Open jimdigriz opened 7 years ago
In terms of reconstructing the list, on the README you can find detailed and many time tested instructions for how a person with minimal dev skills can expand it to a searchable MYSQL database of roughly 130 million IP addresses.
It is definitely recommended that datacenter IP filtering would be used as a compliment to other methods. In a typical scenario data center traffic represents a low single-digit percentile in a given dataset. There are far more substantial segments of invalid traffic present in most datasets.
When it comes to concluding “BOT”, we tried to make sure that the README and particularly the FAQ section would provide objective information covering the topic. It should be very clear that the fact that the visit comes from a datacenter does not mean it’s a “BOT”. It just means it’s from a datacenter.
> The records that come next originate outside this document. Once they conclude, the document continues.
Lemma verdict_case_ok u m post v : progress_ok s u → verdict_case s u m post v →
  progress_ok s (v_progress v).
Proof.
  intros Hu [[_ H]|(g & r & post' & e & _ & _ & _ & _ & H)];
    eapply same_reading_ok; [exact H|done|exact H|]. by apply with_gap_ok.
Qed.

Lemma settle_step_parts : ∃ st pre post m acc o v v1,
  settle_step p rs (bt s b) s = Ok st ∧ step_parts s p a rs c b st pre post m acc o v v1 ∧
  let u := counted p acc (settle_searches rs) o in
  progress_ok s u ∧ next_start u s = Some (bt s m) ∧ progress_ok s (ss_progress st) ∧
  verdict_case s u m post v.
Proof.
  destruct Hrs as [Htl [Hro Hro'] [Hsi Hsi'] [Hlb Hlb'] Hsize], Hcnt as [Hc1 Hc2].
  unfold settle_step. rewrite Hn, require_aligned_bt, check_tiles_ok by eauto. cbn [res_bind].
  edestruct (settle_loop_spec s Hs {| st_write := []; st_through := sp_through p; st_read := 0;
      st_rows := 0; st_non_silent := 0; st_lb := 0 |} a rs c Htl)
    as (pre & post & m & acc & Hsplit & Hpre & Hpost & Hdone & Hnd & -> & Hw & Hth & Hr & Hrow & Hns & Hl).
  cbn [st_write st_through st_read st_rows st_non_silent st_lb app res_bind] in *.
  rewrite Hsplit in Hro, Hro', Hsi, Hsi', Hlb, Hlb'.
  pose proof (sum_prefix cr_rows pre post _ Hro Hro') as Br.
  pose proof (sum_prefix cr_non_silent_buckets pre post _ Hsi Hsi') as Bn.
  pose proof (sum_prefix chunk_lb pre post _ Hlb Hlb') as Bl.
  pose proof (tiles_le s _ _ _ Hpre) as Ham. pose proof (tiles_le s _ _ _ Hpost) as Hmc.
  destruct (settle_counters_spec p acc (settle_searches rs)) as (o & Ho & ->);
    [unfold small; lia..|]. cbn [res_bind].
  change (with_recent_rows_per_bucket o _) with (counted p acc (settle_searches rs) o).
  set (u := counted p acc (settle_searches rs) o).
  destruct (counted_ok s p a pre m u Hp Hn Hpre) as [Hu Hnu]; [done..|exact Hth|].
  destruct (verdict_spec s Hs Hsz u (chunk_width p s) (st_read acc) m c post Ho Hpost Hnd)
    as (v & Hv & Hcase). rewrite Hv. cbn [res_bind].
  pose proof (verdict_case_ok u m post v Hu Hcase) as Hpv.
  assert (Hcounts : sp_buckets_read (v_progress v) = sp_buckets_read p + (m - a) ∧
    sp_lower_bound_buckets (v_progress v) = sp_lower_bound_buckets p + sum_Z (chunk_lb <$> pre)).
  { destruct Hcase as [[_ H]|(g & r & post' & e & _ & _ & _ & _ & H)];
      destruct H as (_ & _ & _ & _ & _ & _ & E1 & E2 & _); rewrite E1, E2;
      unfold u, counted; cbn; rewrite Hr, Hl; lia. }
  destruct (density_gate_spec s v) as (v1 & Hv1 & Hflag & Hg1 & _).
  { unfold small in *. lia. }
  rewrite Hv1. cbn [res_bind].
  assert (Hs1 : same_reading (v_progress v) (v_progress v1)) by (by destruct Hflag as [->| ->]; repeat split).
  pose proof (same_reading_ok s _ _ Hs1 Hpv) as Hp1.
  destruct (end_gate_spec s Hs v1 b Hp1) as (v2 & Hend & Hv2 & Hg2 & Ht2).
  rewrite Hend. cbn [res_bind]. rewrite Hw, Hv2, Hg2, Hg1.
  eexists _, pre, post, m, acc, o, v, v1. split; [done|]. split; [|done].
  split; try done; cbn [ss_progress ss_write_spans ss_advanced ss_trigger]; [by destruct pre|..].
  - unfold small. lia.
  - intros Hnone. rewrite Hnone in Ht2.
    destruct Ht2 as [Ht2|(Ht1 & _ & [[? _]|[? _]])]; [|done..]. split; [done|].
    intros n Hnn. unfold end_gate in Hend. rewrite <-Ht2, Hnn, dt_ge_bt in Hend by done.
    cbn [res_bind] in Hend. destruct (Z.leb_spec b n) as [Hle|]; [|done]. exfalso.
    destruct (finish_verdict (v_progress v1) s) as [[]|]; [|discriminate].
    cbn in Hend. injection Hend as <-. discriminate.
Qed.
End Parts.
(** [names - set(absent)] *)
Definition without (absent names : list string) : list string := filter (λ n, n ∉ absent) names.

Definition VERSION_1_ABSENT : list string := ["ceiling_successes"].
Definition VERSION_2_ABSENT : list string := ["recent_rows_per_bucket"].
Definition GAP_KEYS : list string := ["start"; "end"; "reason"].

Definition expected_fields (version : Z) : list string :=
  if version =? 1 then without VERSION_1_ABSENT progress_fields
  else if version =? 2 then without VERSION_2_ABSENT progress_fields
  else progress_fields.

Definition codec_error {A} (m : string) : result A := Err (ProgressCodecError m).

(** ** Scalars *)

Definition encode_datetime (d : datetime) (name : string) : result json :=
  if dt_aware d then Ok (JStr (dt_isoformat d))
  else codec_error (name +:+ " must be timezone-aware").

Definition decode_datetime (v : json) (name : string) : result datetime :=
  match v with
  | JStr s =>
      match fromisoformat s with
      | Err _ => codec_error (name +:+ " is not an ISO-8601 time")
      | Ok w =>
          match wall_offset w with
          | None => codec_error (name +:+ " has no timezone")
          | Some o => wall_utc w o
          end
      end
  | _ => codec_error (name +:+ " must be an ISO-8601 string")
  end.

Definition decode_int (v : json) (name : string) : result Z :=
  match v with JInt n => Ok n | _ => codec_error (name +:+ " must be an integer") end.

Definition decode_count (v : json) (name : string) : result Z :=
  count <- decode_int v name ;;
  _ <- raise_if (count <? 0) (ProgressCodecError (name +:+ " cannot be negative")) ;;
  Ok count.

Definition finite_number (x : float) (name : string) : result float :=
  if isfinite x then Ok x else codec_error (name +:+ " must be a finite number").

Definition encode_float (x : option float) (name : string) : result json :=
  match x with
  | None => Ok JNull
  | Some x => n <- finite_number x name ;; Ok (JFloat n)
  end.

Definition decode_float (v : json) (name : string) : result (option float) :=
  match v with
  | JNull => Ok None
  | JInt n => x <- float_of_int n ;; y <- finite_number x name ;; Ok (Some y)
  | JFloat x => y <- finite_number x name ;; Ok (Some y)
  | _ => codec_error (name +:+ " must be a number or null")
  end.

(** A name of [_DATETIME_FIELDS]: the two required ones refuse [null]. *)
Definition decode_datetime_field (body : jobj) (name : string) : result (option datetime) :=
  raw <- obj_get body name ;;
  match raw with
  | JNull => Ok None
  | v => d <- decode_datetime v name ;; Ok (Some d)
  end.

Definition decode_required_datetime (body : jobj) (name : string) : result datetime :=
  d <- decode_datetime_field body name ;;
  match d with
  | Some d => Ok d
  | None => codec_error (name +:+ " is required")
  end.

(** A name of [_INT_FIELDS], and one of [_OPTIONAL_INTS]. *)
Definition decode_int_field (body : jobj) (name : string) : result Z :=
  raw <- obj_get body name ;; decode_int raw name.

Definition decode_optional_int (body : jobj) (name : string) : result (option Z) :=
  raw <- obj_get body name ;;
  match raw with JNull => Ok None | v => n <- decode_int v name ;; Ok (Some n) end.

(** ** Gaps *)

Definition encode_gap (g : Gap) : result json :=
  a <- encode_datetime (gap_start g) "gap start" ;;
  b <- encode_datetime (gap_end g) "gap end" ;;
  Ok (JObj [("start", a); ("end", b); ("reason", JStr (gap_reason g))]).

Definition decode_gap (index : Z) (raw : json) : result Gap :=
  let at_ := "gap " +:+ pretty index in
  match raw with
  | JObj o =>
      if negb (keys_are o GAP_KEYS) then codec_error (at_ +:+ " must have exactly its keys")
      else
        reason <- obj_get o "reason" ;;
        match reason with
        | JStr r =>
            s <- obj_get o "start" ;; a <- decode_datetime s (at_ +:+ " start") ;;
            e <- obj_get o "end" ;; b <- decode_datetime e (at_ +:+ " end") ;;
            Ok {| gap_start := a; gap_end := b; gap_reason := r |}
        | _ => codec_error (at_ +:+ " reason must be a string")
        end
  | _ => codec_error (at_ +:+ " must have exactly its keys")
  end.

(** [for index, raw in enumerate(raw_gaps)] *)
Fixpoint decode_gaps (index : Z) (l : list json) : result (list Gap) :=
  match l with
  | [] => Ok []
  | raw :: l => g <- decode_gap index raw ;; gs <- decode_gaps (index + 1) l ;; Ok (g :: gs)
  end.

(** ** The progress *)

Definition json_of_int (x : option Z) : json := match x with Some n => JInt n | None => JNull end.

Definition encode_optional_datetime (d : option datetime) (name : string) : result json :=
  match d with Some d => encode_datetime d name | None => Ok JNull end.

Definition encode_body (p : ScopeProgress) : result jobj :=
  target <- encode_datetime (sp_target_start p) "target_start" ;;
  started <- encode_datetime (sp_started_at p) "started_at" ;;
  floor <- encode_optional_datetime (sp_floor p) "floor" ;;
  first <- encode_optional_datetime (sp_first_event_bucket p) "first_event_bucket" ;;
  through <- encode_optional_datetime (sp_through p) "through" ;;
  cursor <- encode_optional_datetime (sp_scan_cursor p) "scan_cursor" ;;
  recent <- encode_float (sp_recent_rows_per_bucket p) "recent_rows_per_bucket" ;;
  gaps <- mapM_result encode_gap (sp_gaps p) ;;
  Ok [("target_start", target); ("started_at", started); ("floor", floor);
      ("first_event_bucket", first); ("through", through); ("scan_cursor", cursor);
      ("scan_failures", JInt (sp_scan_failures p));
      ("chunk_buckets", json_of_int (sp_chunk_buckets p));
      ("chunk_ceiling", json_of_int (sp_chunk_ceiling p));
      ("ceiling_successes", JInt (sp_ceiling_successes p));
      ("failures", JInt (sp_failures p)); ("searches", JInt (sp_searches p));
      ("buckets_read", JInt (sp_buckets_read p));
      ("lower_bound_buckets", JInt (sp_lower_bound_buckets p));
      ("rows_seen", JInt (sp_rows_seen p));
      ("non_silent_buckets", JInt (sp_non_silent_buckets p));
      ("recent_rows_per_bucket", recent);
      ("density_checked", JBool (sp_density_checked p)); ("gaps", JList gaps)].

Definition encode_progress (p : ScopeProgress) (adapter : option jobj) : result json :=
  body <- encode_body p ;;
  Ok (JObj [("version", JInt PROGRESS_VERSION); ("progress", JObj body);
            ("adapter", JObj (default [] adapter))]).

Definition decode_body (version : Z) (body : jobj) : result ScopeProgress :=
  target <- decode_required_datetime body "target_start" ;;
  started <- decode_required_datetime body "started_at" ;;
  floor <- decode_datetime_field body "floor" ;;
  first <- decode_datetime_field body "first_event_bucket" ;;
  through <- decode_datetime_field body "through" ;;
  cursor <- decode_datetime_field body "scan_cursor" ;;
  scan_failures <- decode_int_field body "scan_failures" ;;
  width <- decode_optional_int body "chunk_buckets" ;;
  ceiling <- decode_optional_int body "chunk_ceiling" ;;
  failures <- decode_int_field body "failures" ;;
  searches <- decode_int_field body "searches" ;;
  read <- decode_int_field body "buckets_read" ;;
  lb <- decode_int_field body "lower_bound_buckets" ;;
  rows <- decode_int_field body "rows_seen" ;;
  non_silent <- decode_int_field body "non_silent_buckets" ;;
  successes <- (if version =? 1 then Ok 0
                else raw <- obj_get body "ceiling_successes" ;; decode_count raw "ceiling_successes") ;;
  recent <- (if version <? 3 then Ok None
             else raw <- obj_get body "recent_rows_per_bucket" ;; decode_float raw "recent_rows_per_bucket") ;;
  checked <- obj_get body "density_checked" ;;
  checked <- (match checked with JBool b => Ok b | _ => codec_error "density_checked must be a boolean" end) ;;
  raw_gaps <- obj_get body "gaps" ;;
  gaps <- (match raw_gaps with JList l => decode_gaps 0 l | _ => codec_error "gaps must be a list" end) ;;
  Ok {| sp_target_start := target; sp_started_at := started; sp_floor := floor;
        sp_first_event_bucket := first; sp_through := through; sp_scan_cursor := cursor;
        sp_scan_failures := scan_failures; sp_chunk_buckets := width;
        sp_chunk_ceiling := ceiling; sp_ceiling_successes := successes;
        sp_failures := failures; sp_searches := searches; sp_buckets_read := read;
        sp_lower_bound_buckets := lb; sp_rows_seen := rows; sp_non_silent_buckets := non_silent;
        sp_recent_rows_per_bucket := recent; sp_density_checked := checked; sp_gaps := gaps |}.

(** The version a stored value names: 1, 2 or 3, as an integer or an equal float. *)
Definition version_of (v : json) : option Z :=
  if json_is_int v 1 then Some 1 else if json_is_int v 2 then Some 2
  else if json_is_int v PROGRESS_VERSION then Some PROGRESS_VERSION else None.

Definition decode_progress (data : json) : result (ScopeProgress * jobj) :=
  match data with
  | JObj data =>
      if negb (keys_are data ["version"; "progress"; "adapter"]) then
        codec_error "progress keys differ from ['adapter', 'progress', 'version']"
      else
        v <- obj_get data "version" ;;
        match version_of v with
        | None => codec_error "progress version is not 1, 2 or 3"
        | Some version =>
            adapter <- obj_get data "adapter" ;;
            match adapter with
            | JObj adapter =>
                body <- obj_get data "progress" ;;
                match body with
                | JObj body =>
                    if negb (keys_are body (expected_fields version)) then
                      codec_error "progress fields differ"
                    else p <- decode_body version body ;; Ok (p, adapter)
                | _ => codec_error "progress body must be an object"
                end
            | _ => codec_error "adapter must be an object"
            end
        end
  | _ => codec_error "progress must be an object"
  end.

(** ** Round trips *)

#[global] Arguments fromisoformat : simpl never.
#[global] Arguments dt_isoformat : simpl never.
#[global] Arguments decode_datetime : simpl never.
#[global] Arguments decode_int : simpl never.
#[global] Arguments decode_float : simpl never.

(** A datetime the codec can store: aware, in UTC, in Python's calendar. *)
Definition stored_dt (d : datetime) : Prop := ∃ us, d = utc us ∧ in_calendar us = true.

Definition stored_gap (g : Gap) : Prop := stored_dt (gap_start g) ∧ stored_dt (gap_end g).

(** A progress the codec can store. *)
Record storable (p : ScopeProgress) : Prop := {
  so_target : stored_dt (sp_target_start p);
  so_started : stored_dt (sp_started_at p);
  so_floor : ∀ d, sp_floor p = Some d → stored_dt d;
  so_first : ∀ d, sp_first_event_bucket p = Some d → stored_dt d;
  so_through : ∀ d, sp_through p = Some d → stored_dt d;
  so_cursor : ∀ d, sp_scan_cursor p = Some d → stored_dt d;
  so_successes : 0 <= sp_ceiling_successes p;
  so_recent : ∀ x, sp_recent_rows_per_bucket p = Some x → isfinite x = true;
  so_gaps : Forall stored_gap (sp_gaps p)
}.

Definition dt_json (d : datetime) : json := JStr (dt_isoformat d).

Lemma obj_get_here o k v : obj_get ((k, v) :: o) k = Ok v.
Proof. cbn. by rewrite decide_True. Qed.

Lemma obj_get_next o k k' v : k ≠ k' → obj_get ((k', v) :: o) k = obj_get o k.
Proof. intros H. cbn. by rewrite decide_False. Qed.

Ltac obj_lookup := repeat first [rewrite obj_get_here | rewrite obj_get_next by done].

Lemma stored_encode d name : stored_dt d → encode_datetime d name = Ok (dt_json d).
Proof. by intros (us & -> & _). Qed.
The list was compiled using a simple method:
1) identify largest hosting companies in the world (at the moment top50) 2) remove companies that also provide ISP services 3) use public sources to identify the IP ranges of the companies 4) collate those IP ranges in to one list of CIDRs
There is zero use of algorithms.
I appreciate you having pointed out infos missing from the README. Based on your feedback I will also include a “known weaknesses” section at the top of the page.
It’s great that there are multiple efforts to create a list and mechanisms to deploy those lists easily without headaches. Actually we’ve used github:client9/ipcat https://github.com/client9/ipcat/ in our research as well.
@manigandham also has a list but I don’t he has it on github. It seems that his approach as I had understood was the most robust i.e. automatically sync up with the lists the big hosting companies themselves publish.
On Feb 25, 2017, at 11:46, Alexander Clouter notifications@github.com wrote: A list of ~3000 CIRRs with no way to reconstruct the list or an explanation on where it come makes the list almost unusable. Someone would have to re-validate all the IPs which is as much effort as building your own datacenter/hosting list from scratch.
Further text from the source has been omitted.